Beispiel-Logik für deine Kosten-Nutzen-Rechnung (ohne feste Prozentwerte)
So denkst du das meist praktisch:
- Kosten der Ablösung: Ablösesumme (inkl. aller Bestandteile aus der Bescheinigung)
- Nutzen: Zukünftige Kosten, die du durch bessere Konditionen (oder eine andere Finanzierungsentscheidung) vermeidest
- Break-even-Logik: Entscheidend ist, ob sich die einmaligen Ablösekosten durch die laufenden Einsparungen über die verbleibende Zeit tragen
Wenn du den Zeitraum und die Einsparrichtung nicht klar festlegen kannst, starte mit dem Vergleich – aber erst, nachdem du deine Ablösesumme hast.
Risiken und typische Ausschlüsse (vor der Entscheidung)
Beachte vor dem finalen Entschluss:
- Triff die Entscheidung nicht nur nach dem „aktuellen Zins“.
- Ablösebedingungen unterscheiden sich je nach Vertrag – zeitlich wie strukturell.
- Falsch gewählte Ablösetermine oder nicht berücksichtigte Kosten können dich schnell teurer stellen.
- Eine Anschlussfinanzierung ohne passenden Plan kann zu Liquiditätslücken führen.

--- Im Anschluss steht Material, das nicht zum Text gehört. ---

(* ===== verification/PartDemo.v ===== *)
(** * PartitionDxe: concrete disks

    A disk of nine blocks with a GUID partition table, its variants with one copy
    damaged, and what the driver does with them. *)

From Stdlib Require Import ZArith Lia.
From stdpp Require Import base list list_numbers strings.
From S2P Require Import Prelude PartDisk PartGpt PartGptProofs PartGptEntries PartGptTheorems PartIo.

Open Scope Z_scope.

(** ** The checksum service: CRC-32 *)

Fixpoint crc_bits (n : nat) (c : Z) : Z :=
  match n with
  | O => c
  | S n => crc_bits n (if Z.odd c then Z.lxor (Z.shiftr c 1) 0xEDB88320 else Z.shiftr c 1)
  end.

Definition crc32 (l : list Z) : option Z :=
  match l with
  | [] => None
  | _ => Some (wrap32 (Z.lxor (fold_left (λ c b, crc_bits 8 (Z.lxor c b)) l 0xFFFFFFFF) 0xFFFFFFFF))
  end.

Example crc32_check : crc32 (str_bytes "123456789") = Some 0xCBF43926.
Proof. reflexivity. Qed.

Lemma crc32_range l c : crc32 l = Some c → 0 ≤ c < 2 ^ 32.
Proof. destruct l; [done|]. unfold crc32. intros E. apply (inj Some) in E. rewrite <- E. apply wrap32_range. Qed.

Lemma crc32_total l : l ≠ [] → is_Some (crc32 l).
Proof. destruct l; [done|]. by eexists. Qed.

(** ** The disk *)

Definition demo_media : EFI_BLOCK_IO_MEDIA := {|
  MediaId := 1; BlockSize := 512; LastBlock := 8; MediaPresent := true; RemovableMedia := false; LogicalPartition := false |}.

Definition demo_block (l : list Z) : list Z := l ++ replicate (512 - length l) 0.

Definition demo_mbr : list Z :=
  replicate 446 0 ++ [0; 0; 2; 0; 0xEE; 0xFF; 0xFF; 0xFF] ++ le_put 4 1 ++ le_put 4 8 ++ replicate 48 0 ++ [0x55; 0xAA].

Definition demo_entry (type : list Z) (first last : Z) : list Z :=
  type ++ replicate 16 7 ++ le_put 8 first ++ le_put 8 last ++ replicate 80 0.

Definition demo_array : list Z :=
  demo_block (demo_entry gEfiPartTypeSystemPartGuid 3 4 ++ demo_entry (replicate 16 1) 5 6).

(** A header for [number] entries whose array has the checksum [c]. *)
Definition demo_header (my alternate array number c : Z) : list Z :=
  default [] (PartitionSetCrc crc32 (demo_block (
    le_put 8 EFI_PTAB_HEADER_ID ++ le_put 4 0x10000 ++ le_put 4 92 ++ replicate 8 0 ++ le_put 8 my ++ le_put 8 alternate ++
    le_put 8 3 ++ le_put 8 6 ++ replicate 16 9 ++ le_put 8 array ++ le_put 4 number ++ le_put 4 128 ++ le_put 4 c))).

Definition demo_crc (a : list Z) : Z := default 0 (crc32 a).

Definition demo_bytes (primary array backup_array backup : list Z) : list Z :=
  demo_mbr ++ primary ++ array ++ replicate 2048 0 ++ backup_array ++ backup.

Definition demo_part (l : list Z) (writable : bool) : Part ByteDisk :=
  {| p_disk := {| bd_bytes := l; bd_writable := writable |}; p_children := [] |}.

(** The primary copy is erased. *)
Definition demo_backup : list Z := Eval vm_compute in demo_header 8 1 7 4 (demo_crc demo_array).
Definition demo_lost : list Z := Eval vm_compute in demo_bytes (demo_block []) (demo_block []) demo_array demo_backup.

Lemma bytes_check l : forallb (λ b, (0 <=? b) && (b <? 256)) l = true → Forall is_byte l.
Proof.
  intros Hl. apply Forall_forall. intros b Hb. rewrite forallb_forall in Hl. specialize (Hl b). rewrite andb_true_iff, Z.leb_le, Z.ltb_lt in Hl.
  apply Hl. by apply list_elem_of_In.
Qed.

Lemma no_header m crc l Lba : Signature (region l (MultU64x32 Lba (BlockSize m)) (BlockSize m)) ≠ EFI_PTAB_HEADER_ID → ∀ h, ¬ valid_at m crc l Lba h.
Proof. intros Hs h [_ [Hsig _ _ _ _ _] _ _ _]. done. Qed.

(** The conditions on a table of these disks are computed. *)
Ltac demo_check :=
  repeat match goal with
  | |- valid_at _ _ _ _ _ => constructor
  | |- header_ok _ _ _ _ => constructor
  | |- separate _ _ _ => constructor
  | |- in_disk _ _ _ => unfold in_disk
  | |- disjoint _ _ _ _ => unfold disjoint
  end; vm_compute; repeat split; intros; try discriminate; try reflexivity; try (left; discriminate); try (right; discriminate).

Lemma demo_usable : usable demo_media crc32 (writable (p_disk (demo_part demo_lost true)) (MediaId demo_media)) demo_lost (take 92 demo_backup).
Proof.
  apply primary_lost; [reflexivity|apply no_header; vm_compute; discriminate|demo_check|demo_check].
Qed.

Lemma gpt_survives_witness :
  ∃ es s', PartitionInstallGptChildHandles demo_media crc32 (demo_part demo_lost true) = Some (EFI_SUCCESS, s') ∧
    entries (take 92 demo_backup) demo_array = Some es ∧ length (accepted (take 92 demo_backup) es) = 2%nat ∧
    ForallOrdPairs apart (p_children s').
Proof.
  destruct (gpt_survives demo_media crc32 crc32_range crc32_total ltac:(cbn; lia) (take 92 demo_backup) (demo_part demo_lost true))
    as (es & s' & E1 & E2 & E3 & E4 & _).
  - apply bytes_check. vm_compute. reflexivity.
  - exact I.
  - vm_compute. discriminate.
  - vm_compute. reflexivity.
  - exact demo_usable.
  - vm_compute. reflexivity.
  - vm_compute. reflexivity.
  - assert (array demo_media demo_lost (take 92 demo_backup) = demo_array) as Ea by (vm_compute; reflexivity).
    change (bytes (p_disk (demo_part demo_lost true))) with demo_lost in E2. rewrite Ea in E2.
    exists es, s'. split; [exact E1|]. split; [exact E2|]. rewrite E3. split; [|exact E4].
    assert (∃ es', entries (take 92 demo_backup) demo_array = Some es' ∧ length (accepted (take 92 demo_backup) es') = 2%nat) as (es' & F1 & F2)
      by (eexists; split; [vm_compute; reflexivity|vm_compute; reflexivity]).
    rewrite F1 in E2. injection E2 as <-. exact F2.
Defined.

(** ** Too many entries *)

(** 2^25 + 4 entries of 128 bytes: the product is 512 modulo 2^32. *)
Definition demo_many : list Z := Eval vm_compute in demo_header 8 1 7 (2 ^ 25 + 4) (demo_crc demo_array).
Definition demo_overflow : list Z := Eval vm_compute in demo_bytes (demo_block []) (demo_block []) demo_array demo_many.

Lemma gpt_count_overflow_witness : PartitionInstallGptChildHandles demo_media crc32 (demo_part demo_overflow true) = None.
Proof.
  apply (gpt_count_overflow demo_media crc32 crc32_range crc32_total ltac:(cbn; lia) (take 92 demo_many)).
  - apply bytes_check. vm_compute. reflexivity.
  - reflexivity.
  - vm_compute. discriminate.
  - vm_compute. reflexivity.
  - apply primary_lost; [reflexivity|apply no_header; vm_compute; discriminate|demo_check|demo_check].
  - vm_compute. discriminate.
Defined.

(** ** A damaged array that cannot be repaired *)

(** The primary array says that the second partition has one more block than it has. *)
Definition demo_bad_array : list Z :=
  demo_block (demo_entry gEfiPartTypeSystemPartGuid 3 5 ++ demo_entry (replicate 16 1) 6 6).
Definition demo_protected : list Z := Eval vm_compute in
  demo_bytes (demo_header 1 8 2 4 (demo_crc demo_array)) demo_bad_array demo_array demo_backup.

(** On a write-protected disk whose primary array does not have its checksum, the driver
    installs the partitions of that array, although the backup is valid. *)
Example gpt_unverified :
  (λ r, (r.1, (λ c, (p_Start c / 512, p_End c / 512)) <$> p_children r.2)) <$>
    PartitionInstallGptChildHandles demo_media crc32 (demo_part demo_protected false) = Some (EFI_SUCCESS, [(3, 6); (6, 7)]).
Proof. vm_compute. reflexivity. Qed.

(** If it can be written, the partitions are those of the backup. *)
Example gpt_repaired :
  (λ r, (r.1, (λ c, (p_Start c / 512, p_End c / 512)) <$> p_children r.2)) <$>
    PartitionInstallGptChildHandles demo_media crc32 (demo_part demo_protected true) = Some (EFI_SUCCESS, [(3, 5); (5, 7)]).
Proof. vm_compute. reflexivity. Qed.

(** ** Entries and children *)

Definition demo_table : list Z := take 92 demo_backup.
Definition demo_entries : list EFI_PARTITION_ENTRY := Eval vm_compute in default [] (entries demo_table demo_array).

Lemma gpt_accepts_witness :
  skipped (entry_of demo_array) zero_status = false ↔
    unused (entry_of demo_array) = false ∧ 3 ≤ 3 ≤ 4 ∧ 4 ≤ 6 ∧ Z.testbit 0 1 = false ∧
    ∀ j f, j ≠ 0%nat → demo_entries !! j = Some f → unused f = false → ((j < 0)%nat → out_of_range demo_table f = false) →
      4 < StartingLBA f ∨ EndingLBA f < 3.
Proof.
  refine (gpt_accepts demo_table demo_array demo_entries (replicate 4 zero_status) 0 (entry_of demo_array) zero_status _ _ _ _); vm_compute; reflexivity.
Defined.

Definition demo_child (first last : Z) : PARTITION_PRIVATE_DATA := {|
  p_Node := OtherNode; p_Start := first * 512; p_End := (last + 1) * 512; p_BlockSize := 512; p_LastBlock := last - first; p_Esp := false |}.

Lemma demo_child_ok first last : 0 ≤ first ≤ last → last ≤ 8 → child_ok demo_lost (demo_child first last).
Proof.
  intros Hf Hl. assert (Z.of_nat (length demo_lost) = 4608) as E by (vm_compute; reflexivity). split; cbn [demo_child p_Start p_End p_BlockSize]; lia.
Qed.

Lemma child_io_witness : ∃ s', PartitionWriteBlocks (demo_child 3 4) 1 1 (replicate 512 7) (demo_part demo_lost true) = Some (EFI_SUCCESS, s') ∧
  PartitionReadBlocks (demo_child 3 4) 1 1 512 s' = Some ((EFI_SUCCESS, replicate 512 7), s').
Proof.
  destruct (child_io (demo_child 3 4) (demo_child 5 6) 1 1 (replicate 512 7) (demo_part demo_lost true)) as (st & s' & E1 & _ & _ & E2).
  - apply demo_child_ok; lia.
  - apply demo_child_ok; lia.
  - left. vm_compute. discriminate.
  - lia.
  - vm_compute. reflexivity.
  - destruct E2 as (-> & E2 & _); [vm_compute; repeat split; discriminate|exact I|reflexivity|]. exists s'. split; [exact E1|exact E2].
Defined.

Lemma child_refuses_witness : ∃ st, PartitionWriteBlocks (demo_child 3 4) 1 2 (replicate 512 7) (demo_part demo_lost true) =
  Some (st, demo_part demo_lost true) ∧ EFI_ERROR st = true.
Proof.
  destruct (child_refuses (demo_child 3 4) 1 2 (replicate 512 7) (demo_part demo_lost true)) as (st & E1 & E2 & _).
  - apply demo_child_ok; lia.
  - lia.
  - vm_compute. reflexivity.
  - right. vm_compute. reflexivity.
  - exists st. split; [exact E1|exact E2].
Defined.

Lemma child_escapes_witness : ∃ s', PartitionWriteBlocks (demo_child 3 4) 1 (2 ^ 55 - 1) (replicate 512 7) (demo_part demo_lost true) =
  Some (EFI_SUCCESS, s') ∧ bytes (p_disk s') = store 1024 (replicate 512 7) demo_lost.
Proof.
  destruct (child_escapes (demo_child 3 4) 1 (replicate 512 7) (demo_part demo_lost true)) as (s' & E1 & E2).
  - exact I.
  - reflexivity.
  - apply demo_child_ok; lia.
  - reflexivity.
  - vm_compute. discriminate.
  - apply length_replicate.
  - exists s'. split; [exact E1|exact E2].
Defined.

Prüfe im konkreten Tarif oder Angebot, wie dieser Punkt geregelt ist.
Wenn du prüfen willst, ob sich ein Wechsel in neue Konditionen für deine Baufinanzierung rechnet, kann ein Konditionen-/Baufinanzierungsvergleich – passend zu deiner konkreten Situation – hilfreich sein (z. B. verbleibende Rahmenbedingungen, Finanzierungsbedarf nach Ablösung).
Ein Vergleich auf dieser Seite kann dir helfen, aktuelle Konditionen einzuordnen.
Interne Vertiefung (wenn du speziell den Zins-/Bindungsaspekt prüfst)
- Zinsbindung verstehen: 10 Jahre Zinsbindung: Alles, was du wissen solltest
- 10-jährige Zinsentwicklung einordnen: 10-Jahres-Hypothek Vergleich: Aktuelle Zinsen, Tipps & Prognosen
- Zinsniveau-Kontext: Aktuelle 10-jährige Hypothekenzinsen in Deutschland und Österreich: Das solltest du wissen
Häufige Fragen zur Darlehensablösung
Was kostet es, ein Darlehen abzulösen? Das hängt von deiner Restschuld, dem Ablösezeitpunkt und den Vertragsbestandteilen ab, die in deiner Ablöseberechnung ausgewiesen werden.
Wie bekomme ich eine belastbare Ablösesumme? Mit einer Ablösebescheinigung bzw. einer offiziellen Ablöseberechnung deines Kreditgebers für deinen konkreten Stichtag.
Kann ich jederzeit ablösen? Meist gibt es Bedingungen (z. B. während/zu welchem Zeitpunkt einer Zinsbindung). Prüfe das in deinem Kreditvertrag.
Was ist der Unterschied zu einer Umschuldung? Ablösung beendet den bestehenden Kredit vollständig. Umschuldung ersetzt ihn durch einen neuen Kredit.
Wie lange dauert die Ablösung? Das ist abhängig von der Bearbeitung deiner Anfrage und der vertraglichen Abwicklung durch die Bank – plane daher einen realistischen Vorlauf.